Brooke giggled. “That was my response, too. I don’t think anyone knew her.”

Kendra added, “She’s a senior. New this year. I think she’d been homeschooled or something her whole life.” She clucked her tongue. “Only here a month and now she’s taken off. Some kids just can’t handle public school.”

I ignored Kendra’s ignorant snap judgment. “How long has she been gone?”

“Apparently a few days, but word only got around today when her mom showed up in the school parking lot, yelling at kids.” Kendra’s eyes gleamed at the drama of it.

“What was she yelling about?”

Brooke twirled a long strand of blond hair around her finger. “Just asking everyone if they’ve seen her and all that.”

“Does anyone know anything?” I asked, my interest piqued.

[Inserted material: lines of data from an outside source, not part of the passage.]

(* ===== verification/ResponseWriter.v ===== *)
(** * The downstream response and the gateway's own errors

    [completionResponseWriter] of [internal/httpserver/server.go] and
    [internal/httpserver/errors.go].  The connection below the writer is the
    environment: what each write accepts, whether it fails, whether a flush
    succeeds. *)

From Stdlib Require Import Ascii ZArith Lia ZifyBool.
From stdpp Require Import prelude strings list gmap.
From S2P Require Import Prelude Text Json JsonCodec ChatRender CompletionRecord BodyRecorder Trace HttpHeaders.
Local Open Scope Z_scope.

#[local] Arguments str : simpl never.

(** ** The writer *)

(** [w_header] is the header map until it is sent; [w_sent] what the connection
    sent as status and header; [w_body] the bytes it accepted; [w_calls] counts
    the calls into the environment. *)
Record writer := mkWriter {
  w_header : Header;
  w_sent : option (Z * Header);
  w_body : bytes;
  w_calls : nat;
  w_status : Z;
  w_recorder : option BodyRecorder;
  w_afterFlush : bool;
  w_trace : option TraceState;
}.

Definition set_header (h : Header) (w : writer) : writer :=
  mkWriter h (w_sent w) (w_body w) (w_calls w) (w_status w) (w_recorder w) (w_afterFlush w) (w_trace w).
Definition set_status (z : Z) (w : writer) : writer :=
  mkWriter (w_header w) (w_sent w) (w_body w) (w_calls w) z (w_recorder w) (w_afterFlush w) (w_trace w).
Definition set_recorder (r : option BodyRecorder) (w : writer) : writer :=
  mkWriter (w_header w) (w_sent w) (w_body w) (w_calls w) (w_status w) r (w_afterFlush w) (w_trace w).
Definition set_afterFlush (b : bool) (w : writer) : writer :=
  mkWriter (w_header w) (w_sent w) (w_body w) (w_calls w) (w_status w) (w_recorder w) b (w_trace w).
Definition send (status : Z) (w : writer) : writer :=
  mkWriter (w_header w) (match w_sent w with Some s => Some s | None => Some (status, w_header w) end) (w_body w) (w_calls w) (w_status w)
    (w_recorder w) (w_afterFlush w) (w_trace w).
Definition called (accepted : bytes) (w : writer) : writer :=
  mkWriter (w_header w) (w_sent w) (w_body w ++ accepted) (S (w_calls w)) (w_status w) (w_recorder w) (w_afterFlush w) (w_trace w).

Section writing.
Context (accepts : nat → bytes → Z * bool) (flushes : nat → bool) (clk : nat → Z * Z).

Definition note (op : base_op) (w : writer) : writer :=
  mkWriter (w_header w) (w_sent w) (w_body w) (w_calls w) (w_status w) (w_recorder w) (w_afterFlush w)
    ((λ s, (perform_base op (clk (w_calls w)) s).2) <$> w_trace w).

Definition WriteHeader (status : Z) (w : writer) : writer :=
  if negb (w_status w =? 0) then w else send status (note (OpDownstreamStatus status) (set_status status w)).

Definition within (n : Z) (body : bytes) : bool := (0 <=? n) && (n <=? lenZ body).

(** The connection accepts a prefix; the writer records what it reports. *)
Definition Write (body : bytes) (w : writer) : Z * bool * writer :=
  let w := if w_status w =? 0 then WriteHeader 200 w else w in
  let '(written, failed) := accepts (w_calls w) body in
  let w := called (take (Z.to_nat written) body) w in
  let w := if negb (w_afterFlush w) && within written body then set_recorder (WriteObserved body written (w_recorder w)).2 w else w in
  let w := if negb (w_afterFlush w) && within written body && ((0 <? written) || negb failed)
           then note (OpWrite written (negb failed && (written =? lenZ body) && (0 <? written)) ((written =? 0) && negb failed)) w else w in
  (written, failed, w).

Definition FlushError (w : writer) : bool * writer :=
  let ok := flushes (w_calls w) in
  let w := called [] w in
  (negb ok, if ok && (w_status w =? 0) then note (OpDownstreamStatus 200) (set_status 200 w) else w).

Definition recordResponseBodyAfterFlush (body : bytes) (accepted : Z) (w : writer) : writer :=
  if within accepted body then set_recorder (WriteObserved body accepted (w_recorder w)).2 w else w.

Definition recordDownstreamAfterFlush (accepted : Z) (successful : bool) (w : writer) : writer :=
  if accepted <? 0 then w else note (OpWrite accepted (successful && (0 <? accepted)) ((accepted =? 0) && successful)) w.

Definition setGatewayErrorCode (code : SafeErrorCode) (w : writer) : writer :=
  if code =? ErrorCodeUnknown then w else note (OpErrorCode code) w.

Definition statusCode (w : writer) : Z := if w_status w =? 0 then 200 else w_status w.

(** ** The gateway's errors *)

Definition gatewayErrorInvalidAPIKey : bytes := str "invalid_api_key".
Definition gatewayErrorKeyDisabled : bytes := str "key_disabled".
Definition gatewayErrorKeyExpired : bytes := str "key_expired".
Definition gatewayErrorModelNotAllowed : bytes := str "model_not_allowed".
Definition gatewayErrorRequestLimit : bytes := str "request_limit_exceeded".
Definition gatewayErrorConcurrencyLimit : bytes := str "concurrency_limit_exceeded".
Definition gatewayErrorTokenLimit : bytes := str "token_limit_exceeded".
Definition gatewayErrorBudgetLimit : bytes := str "budget_exceeded".
Definition gatewayErrorInvalidRequest : bytes := str "invalid_request".
Definition gatewayErrorBodyTooLarge : bytes := str "body_too_large".
Definition gatewayErrorNotFound : bytes := str "not_found".
Definition gatewayErrorUpstreamConnection : bytes := str "upstream_connection_error".
Definition gatewayErrorUpstreamTimeout : bytes := str "upstream_timeout".
Definition gatewayErrorResponseTransport : bytes := str "response_transport_error".
Definition gatewayErrorConversion : bytes := str "conversion_error".
Definition gatewayErrorCancellation : bytes := str "cancelled".
Definition gatewayErrorUnsupportedResponse : bytes := str "unsupported_response".
Definition gatewayErrorInternal : bytes := str "gateway_internal_error".
Definition gatewayErrorConflict : bytes := str "conflict".
Definition gatewayErrorCursorExpired : bytes := str "cursor_expired".
Definition gatewayErrorAmbiguousCredentials : bytes := str "ambiguous_credentials".
Definition gatewayErrorInvalidCSRFToken : bytes := str "invalid_csrf_token".
Definition gatewayErrorForbidden : bytes := str "forbidden".
Definition gatewayErrorRateLimitExceeded : bytes := str "rate_limit_exceeded".
Definition gatewayErrorMethodNotAllowed : bytes := str "method_not_allowed".
Definition gatewayErrorServiceUnavailable : bytes := str "service_unavailable".

Record gatewayErrorDefinition := mkDefinition { ed_message : bytes; ed_typeName : bytes; ed_status : Z }.

Definition gatewayErrorDefinitions : list (bytes * gatewayErrorDefinition) :=
  [(gatewayErrorInvalidAPIKey, mkDefinition (str "Incorrect API key provided.") (str "authentication_error") 401);
   (gatewayErrorKeyDisabled, mkDefinition (str "API key is disabled.") (str "authentication_error") 401);
   (gatewayErrorKeyExpired, mkDefinition (str "API key has expired.") (str "authentication_error") 401);
   (gatewayErrorModelNotAllowed, mkDefinition (str "The requested model is not allowed.") (str "permission_error") 403);
   (gatewayErrorRequestLimit, mkDefinition (str "Request limit exceeded.") (str "rate_limit_error") 429);
   (gatewayErrorConcurrencyLimit, mkDefinition (str "Concurrency limit exceeded.") (str "rate_limit_error") 429);
   (gatewayErrorTokenLimit, mkDefinition (str "Token limit exceeded.") (str "rate_limit_error") 429);
   (gatewayErrorBudgetLimit, mkDefinition (str "Budget exceeded.") (str "rate_limit_error") 429);
   (gatewayErrorInvalidRequest, mkDefinition (str "Invalid request.") (str "invalid_request_error") 400);
   (gatewayErrorBodyTooLarge, mkDefinition (str "Request body exceeds the 10 MiB limit.") (str "invalid_request_error") 413);
   (gatewayErrorNotFound, mkDefinition (str "The requested resource was not found.") (str "invalid_request_error") 404);
   (gatewayErrorUpstreamConnection, mkDefinition (str "Unable to connect to the upstream service.") (str "upstream_error") 502);
   (gatewayErrorUpstreamTimeout, mkDefinition (str "The upstream service timed out.") (str "upstream_error") 504);
   (gatewayErrorResponseTransport, mkDefinition (str "The upstream response could not be delivered.") (str "upstream_error") 502);
   (gatewayErrorConversion, mkDefinition (str "The upstream response could not be converted.") (str "upstream_error") 502);
   (gatewayErrorCancellation, mkDefinition (str "The request was cancelled.") (str "request_error") 499);
   (gatewayErrorUnsupportedResponse, mkDefinition (str "The upstream response is not supported.") (str "upstream_error") 502);
   (gatewayErrorInternal, mkDefinition (str "An internal gateway error occurred.") (str "server_error") 500);
   (gatewayErrorConflict, mkDefinition (str "The requested change conflicts with active work.") (str "conflict_error") 409);
   (gatewayErrorCursorExpired, mkDefinition (str "The pagination cursor has expired; restart the traversal.") (str "invalid_request_error") 400);
   (gatewayErrorAmbiguousCredentials,
    mkDefinition (str "Request must not provide both Authorization header and session cookie.") (str "invalid_request_error") 400);
   (gatewayErrorInvalidCSRFToken, mkDefinition (str "Invalid or missing CSRF token.") (str "permission_error") 403);
   (gatewayErrorForbidden, mkDefinition (str "The requested action is forbidden.") (str "permission_error") 403);
   (gatewayErrorRateLimitExceeded,
    mkDefinition (str "Too many failed login attempts. Please try again later.") (str "rate_limit_error") 429);
   (gatewayErrorMethodNotAllowed, mkDefinition (str "Method not allowed.") (str "invalid_request_error") 405);
   (gatewayErrorServiceUnavailable, mkDefinition (str "Service unavailable. Please try again later.") (str "service_error") 503)].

“There are a million rumors,” Brooke said. “I heard she met a guy online and they ran away together.”

“That doesn’t make any sense,” Kendra snapped. “She’d tell her mom.”

“Maybe she knew her mom wouldn’t let her go,” Brooke said. “Maybe she would have disapproved of her guy. So she left without telling her.”

I watched the conversation bounce back and forth like a Ping-Pong game until the homeroom bell rang. I followed the crowd, breaking off to file into our classrooms.

I felt sorry for the teachers who had to repeatedly try to regain control of their morning classes. Especially Mr. Rylander and Mr. Frederick — redirecting attention from juicy gossip to physics and algebra II were almost impossible feats. Sierra’s disappearance was all people talked about through the morning and well into lunch. Rumors were spreading like a virus, but no one seemed to have any facts.

I ate my lunch in relative peace, listening to Kendra, Brooke, and the rest of the junior girls around me talking about Sierra. I realized that — for the first time this fall — the spotlight was not on me. And I liked it. Then I felt guilty because it came at the expense of someone else’s problems.

I can’t win.

But I also felt something else. A stirring inside. Something I hadn’t felt since I was brought on board to help the police over the summer. I began to wonder if there was anything I could do to help find Sierra. Then I brushed the thought off. Sierra probably just had a fight with her mother, ran off, and would be back tomorrow.

When lunch ended, I dumped my tray and joined the crowd merging into the hallway, which was plastered with posters about the homecoming dance. I only had five minutes to get to my locker, grab my books, and make it to my next class. The herd was moving a little slow for me to accomplish all of that in time, so I zigged and zagged, apologizing when I accidentally hip-checked a freshman, and finally got to my locker. I spun the dial and started knocking off the numbers.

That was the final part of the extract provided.